For the project, Paulovich and colleagues used a highly sensitive and targeted analytical technology – selected reaction monitoring mass spectrometry. This type of mass spectrometry is not new – it has been used for years in clinical laboratories worldwide to measure drug metabolites and small molecules associated with inborn errors of metabolism. What is new is their pioneering use of this technology in a pipeline to test candidate protein biomarkers. Unlike traditional mass spectrometry, which attempts to detect all proteins in a biological sample in a scattershot fashion, this technology is highly targeted, allowing researchers to calibrate the equipment to specifically look for peptides, or protein fragments, of interest, filtering out the rest as white noise.
Targeted mass spectrometry methods, particularly when combined with antibody-based enrichment of target proteins, provide a technology platform for highly specific, reproducible and sensitive quantification of many proteins from a small drop of blood. Mass spectrometry-based tests have several advantages over traditional technologies, and they can be performed more quickly and at a lower cost.
"We aimed to test the possibility that a staged biomarker pipeline based on targeted mass spectrometry would enable the prioritization and testing of very large numbers of candidate biomarkers in preclinical trials. The hope was that this would enable more comprehensive testing of candidate biomarkers and thus a greater success rate for clinical validation."

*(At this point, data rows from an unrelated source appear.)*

(** * log_retainer: retention of the most recent log entries per level

    A shallow embedding of [log_retainer.py] (classes [LogRetainFilter],
    [LogRetainSuppress] and [LogRetainHandler]) and the properties of its
    retention engine.

    Python integers are [Z].  A Python method that mutates [self] and may
    raise is a function returning the outcome together with the object as
    the call leaves it: an exception does not undo the mutations made
    before it was raised.  Filter objects are shared by reference: they
    live in a heap, and the handler holds their identities. *)

From stdpp Require Import base functions gmap list strings pretty sorting.

Open Scope Z_scope.

(** ** Python runtime: exceptions, lists, ordered dictionaries *)

(** The built-in exceptions the operations of the module raise, and the
    exceptions of any other class, which only a formatter can raise. *)
Inductive Exn :=
  | IndexError | ValueError | KeyError | TypeError | AttributeError
  | Other (cls : string).

Inductive Result (A : Type) :=
  | Ok (a : A)
  | Raise (e : Exn).
Arguments Ok {A} a.
Arguments Raise {A} e.

Definition newline : string := String (Ascii.ascii_of_nat 10) EmptyString.

Definition is_Raise {A} (r : Result A) : Prop :=
  match r with Raise _ => True | Ok _ => False end.

(** Whether a call returned. *)
Definition returns {A} (r : Result A) : bool :=
  match r with Ok _ => true | Raise _ => false end.

Module PyList.

(** [l.pop(0)]: [IndexError] on the empty list. *)
Definition pop0 (l : list Z) : Result (Z * list Z) :=
  match l with
  | [] => Raise IndexError
  | x :: l' => Ok (x, l')
  end.

(** [l.index(x)]: position of the first occurrence, [ValueError] if none. *)
Fixpoint index (x : Z) (l : list Z) : Result nat :=
  match l with
  | [] => Raise ValueError
  | y :: l' =>
      if decide (y = x) then Ok 0%nat
      else match index x l' with
           | Ok i => Ok (S i)
           | Raise e => Raise e
           end
  end.

(** [l.pop(i)] for a non-negative position [i]. *)
Definition pop (i : nat) (l : list Z) : Result (Z * list Z) :=
  match l !! i with
  | Some x => Ok (x, delete i l)
  | None => Raise IndexError
  end.

(** [len(l)] *)
Definition len (l : list Z) : Z := Z.of_nat (length l).

End PyList.

(** [collections.OrderedDict] from sequence numbers to text: an association
    list in insertion order. *)
Module OrderedDict.

(** [d[k] = v]: a present key keeps its place, a new key goes last. *)
Fixpoint setitem (k : Z) (v : string) (d : list (Z * string)) : list (Z * string) :=
  match d with
  | [] => [(k, v)]
  | (k', v') :: d' =>
      if decide (k' = k) then (k, v) :: d' else (k', v') :: setitem k v d'
  end.

(** [d.pop(k)]: [KeyError] when the key is absent. *)
Fixpoint pop (k : Z) (d : list (Z * string)) : Result (string * list (Z * string)) :=
  match d with
  | [] => Raise KeyError
  | (k', v') :: d' =>
      if decide (k' = k) then Ok (v', d')
      else match pop k d' with
           | Ok (v, d'') => Ok (v, (k', v') :: d'')
           | Raise e => Raise e
           end
  end.

(** [d[k]]: [KeyError] when the key is absent. *)
Fixpoint getitem (k : Z) (d : list (Z * string)) : Result string :=
  match d with
  | [] => Raise KeyError
  | (k', v') :: d' => if decide (k' = k) then Ok v' else getitem k d'
  end.

(** [d.keys()] *)
Definition keys (d : list (Z * string)) : list Z := d.*1.

End OrderedDict.

(** ** The [logging] module: levels and records *)

Module logging.

(** The numeric levels of Python's [logging]. *)
Definition DEBUG : Z := 10.
Definition INFO : Z := 20.
Definition WARNING : Z := 30.
Definition ERROR : Z := 40.
Definition CRITICAL : Z := 50.

(** The levels [logging] knows by name. *)
Definition recognized (l : Z) : Prop :=
  l ∈ [DEBUG; INFO; WARNING; ERROR; CRITICAL].

(** The attributes of [logging.LogRecord] the module reads, and the
    message that the formatter renders. *)
Record LogRecord := mkRecord {
  name : string;
  levelno : Z;
  msg : string
}.

(** A formatter that renders every record as its message. *)
Definition plain (record : LogRecord) : Result string := Ok (msg record).

(** A formatter that raises [e] on the records with message [bad] and
    renders the others as their message. *)
Definition failing (bad : string) (e : Exn) (record : LogRecord) : Result string :=
  if decide (msg record = bad) then Raise e else Ok (msg record).

End logging.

Stage one of the biomarker discovery pipeline involved using targeted mass spectrometry to detect candidate biomarker proteins in the blood. Stage two sought to determine whether these proteins were elevated in the blood of mice with breast cancer as compared to healthy mice. Stage three involved developing blood tests that could be used in preclinical trials to detect the most promising protein candidates associated with early breast cancer development.
Although previous work, including that of Paulovich and colleagues, had analyzed the performance of the individual stages in isolation, these components had never before been assembled into a pipeline, and the numbers of proteins tested in previous studies were generally too small to demonstrate the feasibility of translating to clinical use.

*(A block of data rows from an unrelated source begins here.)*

(** * oabtop: the cache-aware retrying fetch and the sort/paginate view state

    A shallow embedding of [main.go]: the provider's [GetRecords] (cache
    check, retry loop with exponential backoff, decode, cache write-back) and
    the Bubble Tea model's [Update], [updateTable] and [sortRecords].

    Go values are modelled as follows.
    - [int] and [time.Duration] are 64-bit signed integers: a [Z] with the
      wrap-around ([wrap64]) or the saturation ([sat64]) that the operation
      has in Go written out.
    - [string] and [[]byte] are [string] (a list of bytes).
    - [float64] is the kernel's binary64 [float]; Go's [<] and [>] on it are
      [PrimFloat.ltb].
    - a slice is a [list]; an index or slice expression that is out of range
      is a run-time panic, modelled as [None].
    - the file system, the clock, the HTTP client and the logger are an
      explicit world threaded through a state monad; every effect leaves an
      [Event] in the world's trace. *)

From Stdlib Require Import ZArith List String Ascii Bool Lia Permutation Sorted.
From Stdlib Require Import Floats.PrimFloat Floats.SpecFloat Floats.FloatOps.
From Stdlib Require Import Floats.FloatAxioms.
Import ListNotations.
Local Open Scope string_scope.
Local Open Scope list_scope.
Local Open Scope Z_scope.

(** ** Go's machine integers and durations *)

Module GoInt.

Definition min_int : Z := - 2 ^ 63.
Definition max_int : Z := 2 ^ 63 - 1.

(** Two's-complement wrap-around of [+], [-], [*] on [int] / [int64]. *)
Definition wrap64 (z : Z) : Z := (z + 2 ^ 63) mod 2 ^ 64 - 2 ^ 63.

(** [time.Time.Sub] saturates instead of wrapping. *)
Definition sat64 (z : Z) : Z := Z.max min_int (Z.min max_int z).

Definition in_int (z : Z) : Prop := min_int <= z <= max_int.

(** [time.Second], in nanoseconds. *)
Definition Second : Z := 1000000000.

End GoInt.
Import GoInt.

(** ** Data model *)

(** [type CryptoRecord struct] *)
Record CryptoRecord : Type := mkRecord {
  ID          : string;
  Name        : string;
  Symbol      : string;
  PriceUSD    : float;
  Change1h    : float;
  Change24h   : float;
  Change7d    : float;
  MarketCap   : float;
  Volume24h   : float;
  TotalSupply : float
}.

(** A Go [error] value, by its message. *)
Definition error := string.

(** A Go result pair [(v, err)] in which exactly one side is meaningful. *)
Inductive Res (A : Type) : Type :=
| Ok  (a : A)
| Err (e : error).
Arguments Ok {A} a.
Arguments Err {A} e.

(** ** The provider's world *)

Module Provider.

(** What [p.client.Get] hands back on success: the status code and what
    [io.ReadAll(resp.Body)] will yield. *)
Record Response : Type := mkResponse {
  StatusCode : Z;
  Body       : Res string
}.

Definition StatusTooManyRequests : Z := 429.

(** The cache file [crypto_cache.json]: its modification time (nanoseconds
    on the world's clock) and what [os.ReadFile] yields for it. *)
Record File : Type := mkFile {
  ModTime  : Z;
  contents : Res string
}.

Inductive Event : Type :=
| EvGet   (perPage page : Z)                     (* one HTTP GET *)
| EvSleep (d : Z)                                (* time.Sleep(d) *)
| EvWrite (data : string) (failed : bool)        (* os.WriteFile(cache, data, 0644) *)
| EvLog   (operation : string) (err : option error).

Record World : Type := mkWorld {
  clock      : Z;              (* now, in nanoseconds *)
  cache_file : option File;    (* [None]: os.Stat fails *)
  gets       : nat;            (* HTTP requests issued so far *)
  trace      : list Event
}.

(** What the outside answers: the [n]-th HTTP request of the process, how
    long that request blocks the caller (in nanoseconds; the client's
    timeout of 10 seconds keeps it short, and is not relied on), and whether
    writing the cache file fails ([Some (e, f)]: it fails with [e] and
    leaves the file as [f], which need not be the file of before:
    [os.WriteFile] truncates before it writes). *)
Record Env : Type := mkEnv {
  http_Get    : nat -> Z -> Z -> Res Response;
  http_time   : nat -> N;
  write_fault : option (error * option File)
}.

(** *** State monad over the world *)

Definition M (A : Type) : Type := World -> A * World.

Definition ret {A} (a : A) : M A := fun w => (a, w).

Definition bind {A B} (c : M A) (k : A -> M B) : M B :=
  fun w => let (a, w') := c w in k a w'.

Notation "x <- c ;; k" := (bind c (fun x => k))
  (at level 61, c at next level, right associativity).
Notation "c ;;; k" := (bind c (fun _ => k))
  (at level 61, right associativity).

Definition emit (e : Event) : M unit :=
  fun w => (tt, mkWorld (clock w) (cache_file w) (gets w) (trace w ++ [e])).

(** [logOperation(operation, result, err)]: one line in the log, written
    under the mutex; the result summary is not kept. *)
Definition logOperation (operation : string) (err : option error) : M unit :=
  emit (EvLog operation err).

(** [os.Stat(cache)] followed by [cacheInfo.ModTime()]. *)
Definition os_Stat : M (Res Z) :=
  fun w => match cache_file w with
           | Some f => (Ok (ModTime f), w)
           | None => (Err "stat crypto_cache.json: no such file or directory", w)
           end.

(** [time.Since(t)] *)
Definition time_Since (t : Z) : M Z :=
  fun w => (sat64 (clock w - t), w).

(** [os.ReadFile(cache)] *)
Definition os_ReadFile : M (Res string) :=
  fun w => match cache_file w with
           | Some f => (contents f, w)
           | None => (Err "open crypto_cache.json: no such file or directory", w)
           end.

(** [time.Sleep(d)]: returns at once when [d <= 0]. *)
Definition time_Sleep (d : Z) : M unit :=
  fun w => (tt, mkWorld (clock w + Z.max 0 d) (cache_file w) (gets w)
                        (trace w ++ [EvSleep d])).

Section WithEnv.

Variable env : Env.

(** [p.client.Get(url)]; the URL is determined by [perPage] and [page].
    The call returns when the request is answered or has failed; the time
    this takes has passed on the clock. *)
Definition client_Get (perPage page : Z) : M (Res Response) :=
  fun w => (http_Get env (gets w) perPage page,
            mkWorld (clock w + Z.of_N (http_time env (gets w))) (cache_file w)
                    (S (gets w)) (trace w ++ [EvGet perPage page])).

(** [os.WriteFile(cache, data, 0644)] *)
Definition os_WriteFile (data : string) : M (option error) :=
  fun w => match write_fault env with
           | None =>
               (None, mkWorld (clock w) (Some (mkFile (clock w) (Ok data)))
                              (gets w) (trace w ++ [EvWrite data false]))
           | Some (e, f) =>
               (Some e, mkWorld (clock w) f (gets w)
                                (trace w ++ [EvWrite data true]))
           end.

(** [encoding/json] on [[]CryptoRecord].  [json.Unmarshal(data, &coins)]
    writes into the slice it is given and may leave it partly filled when
    it reports an error, so it takes the prior value of [coins] and
    returns the new one beside the error. *)
Variable json_Unmarshal : string -> list CryptoRecord -> list CryptoRecord * option error.
Variable json_Marshal : list CryptoRecord -> Res string.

For the study, the researchers tested 80 blood samples from healthy control mice and mice harboring preclinical or clinically apparent breast cancers. They also studied a group of mice that experience conditions that commonly affect the results of cancer screening tests. The researchers found 36 blood biomarkers of breast cancer in this mouse model. Of these, two were elevated in the blood of tumor-bearing mice before the tumors could be seen or felt, indicating that they enabled early detection of the cancers.

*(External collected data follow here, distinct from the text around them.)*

(** * SEC financial data extractor: the fact-normalisation core

    A shallow embedding of [sec_data_extractor.py]: the XBRL helpers
    [select_units_prefer_usd], [pick_val], [quarter_increment],
    [quarter_instant] and [total_debt], the panel builder [build_quarterly]
    with its growth columns, and the ratio helper [safe_div].  The notebook
    [google_colab.py] has the same helpers, shorter tag tables, no [try]
    around the work on a ticker, and a [safe_div] that catches every
    exception.

    Conventions of the embedding.
    - A JSON number in a [val] field is a Python [int]: its arithmetic is
      exact, and it is modelled on [Z].  Binary64 rounding of non-integer
      facts is not modelled.
    - A Python [None] (and a key that a record lacks, as [dict.get] reports
      it) is [None] of an [option].
    - Python exceptions are the [Raise] results of the monad [result]; a
      function that cannot raise on the typed data is a plain function.
    - The [us-gaap] JSON object is a [gmap] from tag names to facts; a
      [units] object and a row keep their keys in order and are association
      lists.
    - Quotients computed by pandas or by Python's [/] are exact rationals
      ([Q]), extended with the three special values of a float column. *)

From Stdlib Require Import ZArith QArith String Ascii List Lia.
From Stdlib Require Import DecimalString DecimalZ OrderedTypeEx Sorted.
From stdpp Require Import base option list gmap strings.

#[local] Open Scope Z_scope.

(** ** Python results and exceptions *)

Inductive exn : Type :=
  | TypeError
  | ZeroDivisionError
  | KeyError
  | RequestException.

Inductive result (A : Type) : Type :=
  | Ok (a : A)
  | Raise (e : exn).
Arguments Ok {A} a.
Arguments Raise {A} e.

#[global] Instance result_ret : MRet result := @Ok.
#[global] Instance result_bind : MBind result := λ A B f m,
  match m with
  | Ok a => f a
  | Raise e => Raise e
  end.
#[global] Instance result_fmap : FMap result := λ A B f m,
  match m with
  | Ok a => Ok (f a)
  | Raise e => Raise e
  end.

The purpose of the study was not to find biomarkers for breast cancer that would be of use in humans, but rather to develop and test technologies in a preclinical model before embarking on human studies. "It remains to be tested whether any of the specific biomarkers identified in the mouse will be of use in humans, where disease and biological variation will be much greater than in a mouse model. It is more likely that we have developed a road map for conducting more effective biomarker studies in humans," Paulovich said.